__Data excerpts__.
━━━━━━━━━━
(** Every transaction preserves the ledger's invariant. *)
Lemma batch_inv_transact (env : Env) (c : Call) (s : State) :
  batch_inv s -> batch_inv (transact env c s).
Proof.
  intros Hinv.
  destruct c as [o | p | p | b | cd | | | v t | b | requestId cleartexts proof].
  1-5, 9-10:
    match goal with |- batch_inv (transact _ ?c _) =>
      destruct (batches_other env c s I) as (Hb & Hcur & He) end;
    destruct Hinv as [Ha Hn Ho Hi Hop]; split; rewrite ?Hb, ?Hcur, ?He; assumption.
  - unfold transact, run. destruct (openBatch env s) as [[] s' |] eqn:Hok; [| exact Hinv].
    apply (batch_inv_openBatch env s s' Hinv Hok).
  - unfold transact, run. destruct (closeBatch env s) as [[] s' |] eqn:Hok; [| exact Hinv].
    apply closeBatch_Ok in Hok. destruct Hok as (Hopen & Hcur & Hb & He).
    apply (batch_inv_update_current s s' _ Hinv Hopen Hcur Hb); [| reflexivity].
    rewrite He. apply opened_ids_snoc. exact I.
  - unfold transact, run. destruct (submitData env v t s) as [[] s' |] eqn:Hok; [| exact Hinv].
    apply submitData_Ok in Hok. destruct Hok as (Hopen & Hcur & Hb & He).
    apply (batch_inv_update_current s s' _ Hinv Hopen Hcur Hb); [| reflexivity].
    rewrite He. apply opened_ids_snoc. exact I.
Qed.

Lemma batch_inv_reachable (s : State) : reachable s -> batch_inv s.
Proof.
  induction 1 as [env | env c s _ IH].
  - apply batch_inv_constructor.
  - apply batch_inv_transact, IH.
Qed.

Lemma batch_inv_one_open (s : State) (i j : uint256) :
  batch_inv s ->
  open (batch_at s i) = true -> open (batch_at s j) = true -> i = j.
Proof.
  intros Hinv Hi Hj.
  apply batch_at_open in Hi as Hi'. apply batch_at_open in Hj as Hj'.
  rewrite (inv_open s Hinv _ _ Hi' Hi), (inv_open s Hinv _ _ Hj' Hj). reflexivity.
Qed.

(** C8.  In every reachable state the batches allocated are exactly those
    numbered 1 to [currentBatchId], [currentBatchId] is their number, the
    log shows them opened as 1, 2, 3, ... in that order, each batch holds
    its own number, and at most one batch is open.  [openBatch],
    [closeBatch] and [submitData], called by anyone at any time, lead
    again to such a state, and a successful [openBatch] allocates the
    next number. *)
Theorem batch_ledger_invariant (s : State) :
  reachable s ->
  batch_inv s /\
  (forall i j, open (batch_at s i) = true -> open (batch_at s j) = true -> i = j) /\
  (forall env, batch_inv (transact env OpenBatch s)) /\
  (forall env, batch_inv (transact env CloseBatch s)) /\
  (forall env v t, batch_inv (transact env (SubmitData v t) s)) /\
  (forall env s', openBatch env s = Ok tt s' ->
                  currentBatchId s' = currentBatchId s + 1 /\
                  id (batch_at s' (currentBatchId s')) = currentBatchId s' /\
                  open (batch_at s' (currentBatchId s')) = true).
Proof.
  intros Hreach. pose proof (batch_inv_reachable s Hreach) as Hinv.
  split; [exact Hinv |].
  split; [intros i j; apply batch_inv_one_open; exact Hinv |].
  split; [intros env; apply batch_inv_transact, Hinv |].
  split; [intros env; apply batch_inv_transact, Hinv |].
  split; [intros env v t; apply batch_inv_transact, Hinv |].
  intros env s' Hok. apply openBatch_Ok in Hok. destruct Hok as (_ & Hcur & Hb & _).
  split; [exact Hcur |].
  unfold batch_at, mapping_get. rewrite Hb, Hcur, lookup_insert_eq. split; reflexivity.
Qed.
━━━━━━━━━━
__PROBLEM REQUIREMENTS__.
The entries above are to be restated word for word.

__SOLVED EXERCISE__.
(** Every transaction preserves the ledger's invariant. *)
Lemma batch_inv_transact (env : Env) (c : Call) (s : State) :
  batch_inv s -> batch_inv (transact env c s).
Proof.
  intros Hinv.
  destruct c as [o | p | p | b | cd | | | v t | b | requestId cleartexts proof].
  1-5, 9-10:
    match goal with |- batch_inv (transact _ ?c _) =>
      destruct (batches_other env c s I) as (Hb & Hcur & He) end;
    destruct Hinv as [Ha Hn Ho Hi Hop]; split; rewrite ?Hb, ?Hcur, ?He; assumption.
  - unfold transact, run. destruct (openBatch env s) as [[] s' |] eqn:Hok; [| exact Hinv].
    apply (batch_inv_openBatch env s s' Hinv Hok).
  - unfold transact, run. destruct (closeBatch env s) as [[] s' |] eqn:Hok; [| exact Hinv].
    apply closeBatch_Ok in Hok. destruct Hok as (Hopen & Hcur & Hb & He).
    apply (batch_inv_update_current s s' _ Hinv Hopen Hcur Hb); [| reflexivity].
    rewrite He. apply opened_ids_snoc. exact I.
  - unfold transact, run. destruct (submitData env v t s) as [[] s' |] eqn:Hok; [| exact Hinv].
    apply submitData_Ok in Hok. destruct Hok as (Hopen & Hcur & Hb & He).
    apply (batch_inv_update_current s s' _ Hinv Hopen Hcur Hb); [| reflexivity].
    rewrite He. apply opened_ids_snoc. exact I.
Qed.

Lemma batch_inv_reachable (s : State) : reachable s -> batch_inv s.
Proof.
  induction 1 as [env | env c s _ IH].
  - apply batch_inv_constructor.
  - apply batch_inv_transact, IH.
Qed.

Lemma batch_inv_one_open (s : State) (i j : uint256) :
  batch_inv s ->
  open (batch_at s i) = true -> open (batch_at s j) = true -> i = j.
Proof.
  intros Hinv Hi Hj.
  apply batch_at_open in Hi as Hi'. apply batch_at_open in Hj as Hj'.
  rewrite (inv_open s Hinv _ _ Hi' Hi), (inv_open s Hinv _ _ Hj' Hj). reflexivity.
Qed.

(** C8.  In every reachable state the batches allocated are exactly those
    numbered 1 to [currentBatchId], [currentBatchId] is their number, the
    log shows them opened as 1, 2, 3, ... in that order, each batch holds
    its own number, and at most one batch is open.  [openBatch],
    [closeBatch] and [submitData], called by anyone at any time, lead
    again to such a state, and a successful [openBatch] allocates the
    next number. *)
Theorem batch_ledger_invariant (s : State) :
  reachable s ->
  batch_inv s /\
  (forall i j, open (batch_at s i) = true -> open (batch_at s j) = true -> i = j) /\
  (forall env, batch_inv (transact env OpenBatch s)) /\
  (forall env, batch_inv (transact env CloseBatch s)) /\
  (forall env v t, batch_inv (transact env (SubmitData v t) s)) /\
  (forall env s', openBatch env s = Ok tt s' ->
                  currentBatchId s' = currentBatchId s + 1 /\
                  id (batch_at s' (currentBatchId s')) = currentBatchId s' /\
                  open (batch_at s' (currentBatchId s')) = true).
Proof.
  intros Hreach. pose proof (batch_inv_reachable s Hreach) as Hinv.
  split; [exact Hinv |].
  split; [intros i j; apply batch_inv_one_open; exact Hinv |].
  split; [intros env; apply batch_inv_transact, Hinv |].
  split; [intros env; apply batch_inv_transact, Hinv |].
  split; [intros env v t; apply batch_inv_transact, Hinv |].
  intros env s' Hok. apply openBatch_Ok in Hok. destruct Hok as (_ & Hcur & Hb & _).
  split; [exact Hcur |].
  unfold batch_at, mapping_get. rewrite Hb, Hcur, lookup_insert_eq. split; reflexivity.
Qed.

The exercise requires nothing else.